One dreary winter afternoon 40 years ago this January, I returned to my apartment to find the door jimmied open by a crowbar. Not thinking that the burglar might still be inside, I entered and went to the phone to call 911. Within a few seconds of picking up the receiver an armed black man appeared behind me and demanded all my money.
I had never seen a real gun before in my life, and the Saturday night special he was pointing at me looked too small to be real. I threw a five dollar bill at him and while he was distracted I ran out of my second-floor apartment and down the stairs. The burglar shot me in the back, leaving a .38 bullet between my second and third vertebrae of my spine, paralyzing me from the chest down for the rest of my life.
I was in the ICU of Boston City Hospital a couple of days after the bullet had been surgically removed when two reporters from the Boston Globe came to interview me. Still on a high dose of morphine, I spoke openly about the incident, without thinking of the consequences of what I said. A day later the Boston Globe published a long interview with me on page three, including quotes about being gay. Since most of my family did not know this, I was outed to the world by the newspaper. Ten years later, J. Anthony Lukas would write about this burglary and hate-crime in his Pulitzer-winning book Common Ground.
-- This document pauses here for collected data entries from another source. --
(* ===== verification/VenueTests.v ===== *)
(** The sources' own tests of the venue claims, key and signatures
    ([lc-wallet-core/src/venue.rs], [mod tests]), replayed on the model with
    the concrete crates of [RefCrates.v]; the tests that pin a derived key or
    a signature are in [CurveTests.v]. *)

From S2P Require Import Prelude Json Crates Key Pset Approval LendingData Venue RefCrates Vectors SessionTests.
Import Ref.

(** A transaction needs no table. *)
#[local] Instance no_templates : PsetApi := pset_api [].

Definition pk3 : bytes32 := all32 x03.
Definition hexes (d : bytes32) (text : string) : bool := hex_text (slice d) ==? text.
(** [parse_typed_description(text).expect(..).expect(..)], under an assertion. *)
Definition typed_claim (text : string) (p : TypedRequest → bool) : bool :=
  unwraps (parse_typed_description (jtext text)) (λ r, unwraps_ok r p).
Definition claim_refused (text : string) : bool :=
  unwraps (parse_typed_description (jtext text)) (λ r, negb (is_Ok r)).
Definition rebuilds (text vector : string) : bool :=
  typed_claim text (λ r, unwraps_ok (typed_request_digest r pk3) (λ d, hexes d vector)).

Definition order_v2_vector : string := "5640f0ee017addfece205ba8d1fbd264299248f3e78fa3ded5542360de167c89".
Definition order_v1_vector : string := "944e4e036d891dd277fee0987c355b2609fb09d6fc149ee2e2fd2b907acf9512".
Definition login_vector : string := "04e78310fc229b8d973fcd61744511cbe9182c1b00bcd56eee5f6b7181efdf4d".
Definition delegate_vector : string := "ec146743b8a9923b84c6f4c90699e5df328398e73cb5e543ed826d70b5aaad35".
Definition some_caps : option FeeCaps := Some {| max_bps := 5; max_chain := 2200 |}.

Definition shared_digest_vectors : bool :=
  hexes (order_digest pk3 Buy 11500000000000 10000000 100 7 some_caps) order_v2_vector &&
  hexes (order_digest pk3 Buy 11500000000000 10000000 100 7 None) order_v1_vector &&
  hexes (login_digest pk3 "c1") login_vector &&
  let dest := p2tr_spk_hash pk3 in
  hexes dest "9877030268541635f3a8ca1b8c858314276c1b2c3ebb836e641aa9782e7f58c3" &&
  hexes (withdraw_digest pk3 5000 dest (all32 xaa)) "14cf3b3d26843d9b2b64fb9bb4fd1e5774d626453c79b55d36c68ec1004c7b8a" &&
  hexes (delegate_digest pk3 (all32 x04) "paper.swaption.io") delegate_vector.

Definition delegate_claim_rebuilds_and_refuses : bool :=
  typed_claim delegate_memo (λ parsed,
    match parsed with
    | RDelegate venue owner trade_pk =>
        (venue ==? "paper.swaption.io") && bool_decide (owner = pk3) && bool_decide (trade_pk = all32 x04)
    | _ => false
    end &&
    unwraps_ok (typed_request_digest parsed pk3) (λ d,
      hexes d delegate_vector &&
      unwraps_ok (typed_request_digest (RDelegate "evil.example" pk3 (all32 x04)) pk3) (λ elsewhere,
        negb (bool_decide (elsewhere = d))))) &&
  negb (is_Ok (typed_request_digest (RDelegate "paper.swaption.io" (all32 x09) (all32 x04)) pk3)) &&
  negb (is_Ok (typed_request_digest (RDelegate "paper.swaption.io" pk3 pk3) pk3)) &&
  claim_refused "{'kind':'rf/delegate/v1'}" &&
  claim_refused "{'kind':'rf/delegate/v1','venue':'v','owner':'zz','tradePk':'04'}".

(** [Address::p2tr] of an account key, in the text form of the stand-in. *)
Definition p2tr_address (key : VenueKey) : string := hex_text (p2tr_tweaked_script_pubkey key).
Definition seed_of (b : byte) : list byte := replicate 32 b.
Definition typed_descriptions_rebuild_the_shared_vectors : bool :=
  rebuilds order_v2_memo order_v2_vector &&
  rebuilds order_v1_memo order_v1_vector &&
  claim_refused "{'kind':'rf/order/v1','product':'RF-BTC-USDT','side':'buy','price':'11500000000000','qty':'10000000','expiry':100,'nonce':'7','maxBps':'5','maxChain':'2200'}" &&
  claim_refused "{'kind':'rf/order/v2','product':'RF-BTC-USDT','side':'buy','price':'11500000000000','qty':'10000000','expiry':100,'nonce':'7'}" &&
  rebuilds login_memo login_vector &&
  unwraps_ok (VenueKey_from_seed (seed_of x09) LiquidTestnet) (λ dest_key,
    let dest := p2tr_address dest_key in
    typed_claim ("{'kind':'rf/withdraw/v1','amt':'5000','dest':'" +:+ dest +:+ "','root':'" +:+ repeat_str 32 "aa" +:+ "'}")
      (λ withdraw,
        unwraps (address_script_pubkey dest) (λ script,
          unwraps_ok (typed_request_digest withdraw pk3) (λ d,
            bool_decide (d = withdraw_digest pk3 5000 (sha script) (all32 xaa)))))) &&
  negb (is_Ok (typed_request_digest (RWithdraw 1 "not-an-address" (zeros 32)) pk3)) &&
  forallb (λ text, match parse_typed_description (jtext text) with None => true | Some _ => false end)
    ["Sell 0.001 BTC"; "{'note':'hi'}"] &&
  claim_refused "{'kind':'rf/order/v2'}" && claim_refused "{'kind':'rf/unknown/v9'}" &&
  negb (is_Ok (typed_request_digest (ROrder "RF-DOGE-USDT" Buy 1 1 1 1 some_caps) pk3)).

Definition venue_key_is_seed_derived_not_the_identity_key : bool :=
  unwraps_ok (VenueKey_from_seed (seed_of x07) LiquidTestnet) (λ a,
  unwraps_ok (VenueKey_from_seed (seed_of x07) LiquidTestnet) (λ b,
  unwraps_ok (VenueKey_from_seed (seed_of x07) Liquid) (λ mainnet,
  unwraps (WalletKey_new (seed_of x07) LiquidTestnet) (λ identity,
    bool_decide (vk_public_key a = vk_public_key b) &&
    negb (bool_decide (vk_public_key a = vk_public_key mainnet)) &&
    negb (bool_decide (vk_public_key a = wk_public_key identity)))))).

(** The signature of an input verifies under [key] over the sighash of the
    signed transaction. *)
Definition witness_verifies (pset : Pset) (prevouts : list TxOut) (genesis : bytes32) (index : nat) (key : bytes32) : bool :=
  unwraps (input ← pset_inputs pset !! index; w ← in_final_script_witness input; head w) (λ sig_bytes,
    unwraps (signature_parse (hex_text sig_bytes)) (λ sig,
      unwraps (extract_tx pset) (λ tx,
        verify_schnorr sig (taproot_key_spend_sighash tx index prevouts genesis) key))).
Definition has_witness (pset : Pset) (i : nat) : bool :=
  unwraps (pset_inputs pset !! i) (λ input, bool_decide (is_Some (in_final_script_witness input))).
Definition pset_keyspend_signs_only_venue_inputs : bool :=
  unwraps_ok (VenueKey_from_seed (seed_of x07) LiquidTestnet) (λ key,
    let spk := p2tr_script_pubkey key in
    let tweaked_spk := p2tr_tweaked_script_pubkey key in
    let genesis := id_of "a771da8e52ee6ad581ed1e9a99825e5b3b7992225534eaa2ae23244fe26ab1c1" in
    let asset := all32 xee in
    let mine := txout asset 100000000 spk in
    let foreign := txout asset 100000000 [x51; x20; xab] in
    let staged := txout asset 100000000 tweaked_spk in
    let pset := {| pset_inputs := [txin x11 0 mine; txin x22 0 foreign; txin x33 0 staged];
                   pset_outputs := [out asset 199000000 spk; out asset 1000000 []] |} in
    Nat.eqb (length spk) 34 && bool_decide (sha spk = p2tr_spk_hash (vk_public_key key)) &&
    negb (bool_decide (tweaked_spk = spk)) &&
    unwraps_ok (sign_pset_keyspend_inputs key pset genesis) (λ '(pset, n),
      Nat.eqb n 2 && has_witness pset 0 && negb (has_witness pset 1) && has_witness pset 2 &&
      unwraps_ok (sign_pset_keyspend_inputs key pset genesis) (λ '(pset, n),
        Nat.eqb n 0 &&
        unwraps (to_array 32 (drop 2 tweaked_spk)) (λ tweaked_output_key,
          forallb (λ '(index, expect_key), witness_verifies pset [mine; foreign; staged] genesis index expect_key)
            [(0%nat, vk_public_key key); (2%nat, tweaked_output_key)])))).

Definition service_login_vector_is_pinned : bool :=
  hexes (service_login_digest (all32 x11) "paper.swaption.io" "chal-1")
    "227f138f3bcc0c36712c2f67a574a7eec3e0daa1ec34c82f6653acb33007c89e".

Definition seed64 (b : byte) : list byte := replicate 64 b.
Definition service_login_binds_domain_and_challenge : bool :=
  unwraps_ok (VenueKey_from_seed (seed64 x09) LiquidTestnet) (λ key,
  unwraps_ok (VenueKey_from_seed (seed64 x08) LiquidTestnet) (λ other,
    let '(pk, sig) := sign_service_login key "paper.swaption.io" "chal-1" in
    let '(other_pk, _) := sign_service_login other "paper.swaption.io" "chal-1" in
    is_Ok (verify_service_login pk "paper.swaption.io" "chal-1" sig) &&
    negb (is_Ok (verify_service_login pk "evil.example" "chal-1" sig)) &&
    negb (is_Ok (verify_service_login pk "paper.swaption.io" "chal-2" sig)) &&
    negb (is_Ok (verify_service_login other_pk "paper.swaption.io" "chal-1" sig)))).

Definition service_login_domain_and_challenge_cannot_collide : bool :=
  unwraps_ok (VenueKey_from_seed (seed64 x09) LiquidTestnet) (λ key,
    let pk := vk_public_key key in
    negb (bool_decide (service_login_digest pk "a.io" "bc" = service_login_digest pk "a.iob" "c"))).

Definition service_login_is_separated_from_money_claims : bool :=
  unwraps_ok (VenueKey_from_seed (seed64 x09) LiquidTestnet) (λ key,
    let pk := vk_public_key key in
    negb (bool_decide (service_login_digest pk "paper.swaption.io" "c" = login_digest pk "c")) &&
    negb (SERVICE_LOGIN_TAG ==? LOGIN_TAG)).

Example venue_tests_pass :
  forallb id
    [shared_digest_vectors; delegate_claim_rebuilds_and_refuses; typed_descriptions_rebuild_the_shared_vectors;
     venue_key_is_seed_derived_not_the_identity_key; pset_keyspend_signs_only_venue_inputs;
     service_login_vector_is_pinned;
     service_login_binds_domain_and_challenge; service_login_domain_and_challenge_cannot_collide;
     service_login_is_separated_from_money_claims] = true.
Proof. vm_compute. reflexivity. Qed.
It is now almost 40 years to the day since that fateful encounter with a gun, and I am profoundly disappointed that gun violence has greatly increased since then [CG note: Research indicates the rates of non-fatal firearm crime and firearm homicides have in fact fallen since 1993], and that no progress in mitigating this epidemic seems possible. While most media focus on the lives lost to gun violence in America, little attention is paid to the thousands of survivors.
I am now 63, retired in Davis, California, alone as usual, and in much neuropathic pain, among other complications of having lived this long as a paraplegic.